**GOAL OF THE EXERCISE:** Only the lines containing "right" should appear in the answer, copied from the listing below.
--- START ---
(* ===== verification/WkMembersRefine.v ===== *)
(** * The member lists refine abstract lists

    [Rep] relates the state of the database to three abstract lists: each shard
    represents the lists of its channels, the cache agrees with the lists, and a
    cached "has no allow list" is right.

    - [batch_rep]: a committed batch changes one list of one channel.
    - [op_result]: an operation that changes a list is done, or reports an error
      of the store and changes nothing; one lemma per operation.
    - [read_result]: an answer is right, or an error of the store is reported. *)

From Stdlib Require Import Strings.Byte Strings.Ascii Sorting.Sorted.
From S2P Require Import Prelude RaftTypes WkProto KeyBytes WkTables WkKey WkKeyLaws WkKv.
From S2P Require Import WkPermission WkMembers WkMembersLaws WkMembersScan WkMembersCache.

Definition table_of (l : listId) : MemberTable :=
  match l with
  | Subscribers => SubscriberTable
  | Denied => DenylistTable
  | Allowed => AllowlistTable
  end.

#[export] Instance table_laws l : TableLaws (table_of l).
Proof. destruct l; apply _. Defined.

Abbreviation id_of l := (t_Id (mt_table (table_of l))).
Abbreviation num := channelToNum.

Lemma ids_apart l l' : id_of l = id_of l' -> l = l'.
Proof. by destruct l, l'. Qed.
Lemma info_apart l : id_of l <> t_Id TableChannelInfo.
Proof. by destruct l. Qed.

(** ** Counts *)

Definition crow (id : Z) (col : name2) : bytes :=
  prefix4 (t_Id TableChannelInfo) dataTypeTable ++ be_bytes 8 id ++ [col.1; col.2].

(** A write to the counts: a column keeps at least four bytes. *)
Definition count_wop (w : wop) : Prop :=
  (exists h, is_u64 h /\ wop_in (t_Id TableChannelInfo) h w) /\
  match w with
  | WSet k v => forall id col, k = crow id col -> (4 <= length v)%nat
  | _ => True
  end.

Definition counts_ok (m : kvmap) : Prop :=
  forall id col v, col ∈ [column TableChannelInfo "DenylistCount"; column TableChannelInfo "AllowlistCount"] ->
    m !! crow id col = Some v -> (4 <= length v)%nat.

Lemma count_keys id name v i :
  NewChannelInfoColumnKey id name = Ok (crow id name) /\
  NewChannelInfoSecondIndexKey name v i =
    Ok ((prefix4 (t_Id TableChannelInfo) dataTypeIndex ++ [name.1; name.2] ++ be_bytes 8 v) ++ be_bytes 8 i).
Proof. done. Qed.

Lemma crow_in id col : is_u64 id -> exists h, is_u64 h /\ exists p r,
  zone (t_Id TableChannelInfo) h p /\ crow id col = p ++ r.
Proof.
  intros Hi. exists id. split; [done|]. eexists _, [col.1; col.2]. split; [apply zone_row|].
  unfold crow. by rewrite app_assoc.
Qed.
--- END ---
--- START ---
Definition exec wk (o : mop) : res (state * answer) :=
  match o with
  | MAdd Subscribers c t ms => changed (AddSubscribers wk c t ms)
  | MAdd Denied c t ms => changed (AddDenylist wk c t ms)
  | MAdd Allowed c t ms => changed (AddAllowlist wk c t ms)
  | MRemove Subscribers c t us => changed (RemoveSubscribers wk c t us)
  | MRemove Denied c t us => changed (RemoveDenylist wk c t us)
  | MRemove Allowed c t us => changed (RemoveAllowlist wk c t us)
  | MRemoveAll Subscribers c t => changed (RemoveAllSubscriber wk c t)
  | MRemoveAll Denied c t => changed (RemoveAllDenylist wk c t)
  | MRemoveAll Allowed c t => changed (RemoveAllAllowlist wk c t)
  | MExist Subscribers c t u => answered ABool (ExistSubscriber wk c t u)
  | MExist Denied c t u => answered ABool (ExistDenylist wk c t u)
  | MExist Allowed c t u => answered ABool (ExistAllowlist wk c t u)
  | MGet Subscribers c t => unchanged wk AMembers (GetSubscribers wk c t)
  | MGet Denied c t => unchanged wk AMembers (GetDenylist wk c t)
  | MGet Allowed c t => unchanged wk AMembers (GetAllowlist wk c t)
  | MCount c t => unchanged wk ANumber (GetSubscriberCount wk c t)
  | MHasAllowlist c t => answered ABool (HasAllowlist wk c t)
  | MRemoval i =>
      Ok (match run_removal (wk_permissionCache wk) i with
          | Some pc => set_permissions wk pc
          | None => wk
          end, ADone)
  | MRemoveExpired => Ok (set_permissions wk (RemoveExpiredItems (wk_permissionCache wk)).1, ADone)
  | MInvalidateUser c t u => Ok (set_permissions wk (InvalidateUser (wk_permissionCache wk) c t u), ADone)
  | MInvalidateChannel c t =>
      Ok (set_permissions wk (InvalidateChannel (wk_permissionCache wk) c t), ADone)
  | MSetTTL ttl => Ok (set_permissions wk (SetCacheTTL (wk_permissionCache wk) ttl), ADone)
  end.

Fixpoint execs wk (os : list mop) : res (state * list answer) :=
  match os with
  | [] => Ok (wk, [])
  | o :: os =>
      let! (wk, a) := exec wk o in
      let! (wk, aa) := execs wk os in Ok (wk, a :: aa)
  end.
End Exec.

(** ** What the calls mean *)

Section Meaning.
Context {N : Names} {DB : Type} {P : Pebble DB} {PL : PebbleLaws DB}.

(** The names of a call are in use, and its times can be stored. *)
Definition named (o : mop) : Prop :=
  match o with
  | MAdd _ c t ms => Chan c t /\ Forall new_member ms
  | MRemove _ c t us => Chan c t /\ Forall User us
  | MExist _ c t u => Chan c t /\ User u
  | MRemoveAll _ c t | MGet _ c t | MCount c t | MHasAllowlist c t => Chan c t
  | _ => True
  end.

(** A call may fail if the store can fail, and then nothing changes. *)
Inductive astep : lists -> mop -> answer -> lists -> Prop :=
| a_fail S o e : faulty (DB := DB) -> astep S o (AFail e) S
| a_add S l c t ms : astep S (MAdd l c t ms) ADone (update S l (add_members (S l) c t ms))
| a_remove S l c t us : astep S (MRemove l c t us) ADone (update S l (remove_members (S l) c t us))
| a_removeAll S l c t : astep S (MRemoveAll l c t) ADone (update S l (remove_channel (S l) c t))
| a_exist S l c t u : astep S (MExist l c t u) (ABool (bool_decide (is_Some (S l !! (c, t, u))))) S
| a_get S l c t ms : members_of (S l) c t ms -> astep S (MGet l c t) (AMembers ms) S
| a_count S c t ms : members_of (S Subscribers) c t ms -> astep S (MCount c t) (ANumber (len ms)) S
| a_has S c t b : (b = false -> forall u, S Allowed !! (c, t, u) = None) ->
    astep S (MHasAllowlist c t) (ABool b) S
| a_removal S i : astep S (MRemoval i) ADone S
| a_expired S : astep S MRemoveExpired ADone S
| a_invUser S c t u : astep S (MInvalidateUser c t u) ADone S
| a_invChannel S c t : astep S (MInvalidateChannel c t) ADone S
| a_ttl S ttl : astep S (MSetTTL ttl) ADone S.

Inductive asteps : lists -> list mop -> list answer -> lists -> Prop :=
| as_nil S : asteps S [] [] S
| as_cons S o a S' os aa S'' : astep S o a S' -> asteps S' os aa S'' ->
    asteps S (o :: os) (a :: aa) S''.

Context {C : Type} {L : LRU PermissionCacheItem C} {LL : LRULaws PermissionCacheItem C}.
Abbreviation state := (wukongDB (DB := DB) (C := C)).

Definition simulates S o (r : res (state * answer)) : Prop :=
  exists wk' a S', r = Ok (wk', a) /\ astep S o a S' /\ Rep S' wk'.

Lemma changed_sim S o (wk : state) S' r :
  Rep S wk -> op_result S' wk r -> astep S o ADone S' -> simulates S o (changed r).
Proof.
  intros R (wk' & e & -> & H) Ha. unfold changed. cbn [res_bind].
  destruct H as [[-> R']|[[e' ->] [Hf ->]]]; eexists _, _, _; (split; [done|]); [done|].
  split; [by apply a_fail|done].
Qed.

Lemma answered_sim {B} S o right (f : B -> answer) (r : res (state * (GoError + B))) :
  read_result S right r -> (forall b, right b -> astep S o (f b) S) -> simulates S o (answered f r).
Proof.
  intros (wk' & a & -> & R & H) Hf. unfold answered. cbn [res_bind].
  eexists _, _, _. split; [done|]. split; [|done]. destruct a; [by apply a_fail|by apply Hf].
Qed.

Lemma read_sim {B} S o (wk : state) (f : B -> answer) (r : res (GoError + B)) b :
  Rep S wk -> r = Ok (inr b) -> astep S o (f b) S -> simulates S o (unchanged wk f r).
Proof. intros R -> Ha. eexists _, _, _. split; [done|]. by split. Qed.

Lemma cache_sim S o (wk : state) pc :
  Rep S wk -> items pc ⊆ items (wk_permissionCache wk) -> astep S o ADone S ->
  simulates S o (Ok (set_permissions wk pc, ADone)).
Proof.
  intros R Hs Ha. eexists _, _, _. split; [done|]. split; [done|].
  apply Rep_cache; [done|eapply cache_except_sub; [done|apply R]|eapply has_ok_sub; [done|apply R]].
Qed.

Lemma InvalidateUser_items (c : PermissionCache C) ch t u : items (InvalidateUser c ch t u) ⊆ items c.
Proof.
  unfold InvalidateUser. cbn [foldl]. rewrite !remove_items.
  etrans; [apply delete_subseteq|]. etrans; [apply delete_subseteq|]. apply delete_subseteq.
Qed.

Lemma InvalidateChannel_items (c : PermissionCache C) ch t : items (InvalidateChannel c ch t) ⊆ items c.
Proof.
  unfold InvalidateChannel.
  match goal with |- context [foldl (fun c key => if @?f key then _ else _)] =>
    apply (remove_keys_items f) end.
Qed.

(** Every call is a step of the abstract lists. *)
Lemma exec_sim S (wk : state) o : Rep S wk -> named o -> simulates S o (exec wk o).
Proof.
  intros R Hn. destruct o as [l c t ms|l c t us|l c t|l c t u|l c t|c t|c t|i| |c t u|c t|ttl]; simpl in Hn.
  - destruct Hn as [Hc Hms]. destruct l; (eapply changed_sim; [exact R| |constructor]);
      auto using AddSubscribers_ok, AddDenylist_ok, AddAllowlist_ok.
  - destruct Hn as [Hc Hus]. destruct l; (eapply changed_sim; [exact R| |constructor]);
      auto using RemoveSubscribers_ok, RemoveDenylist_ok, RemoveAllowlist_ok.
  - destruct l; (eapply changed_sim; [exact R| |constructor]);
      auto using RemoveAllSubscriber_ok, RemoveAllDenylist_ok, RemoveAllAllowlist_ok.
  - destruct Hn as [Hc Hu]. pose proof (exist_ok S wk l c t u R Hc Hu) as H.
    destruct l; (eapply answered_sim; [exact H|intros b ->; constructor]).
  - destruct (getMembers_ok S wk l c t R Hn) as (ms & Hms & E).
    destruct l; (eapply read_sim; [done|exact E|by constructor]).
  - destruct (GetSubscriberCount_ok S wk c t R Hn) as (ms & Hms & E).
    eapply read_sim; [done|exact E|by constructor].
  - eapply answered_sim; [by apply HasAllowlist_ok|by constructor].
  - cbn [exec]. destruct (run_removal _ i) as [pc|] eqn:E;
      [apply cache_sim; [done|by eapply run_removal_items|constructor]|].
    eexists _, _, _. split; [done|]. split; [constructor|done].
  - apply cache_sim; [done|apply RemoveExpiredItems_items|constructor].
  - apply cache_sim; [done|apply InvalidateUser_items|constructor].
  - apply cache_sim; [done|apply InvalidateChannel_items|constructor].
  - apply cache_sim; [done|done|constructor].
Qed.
--- END ---
**PROBLEM SOLUTION:**
    cached "has no allow list" is right.
    - [read_result]: an answer is right, or an error of the store is reported. *)
Lemma answered_sim {B} S o right (f : B -> answer) (r : res (state * (GoError + B))) :
  read_result S right r -> (forall b, right b -> astep S o (f b) S) -> simulates S o (answered f r).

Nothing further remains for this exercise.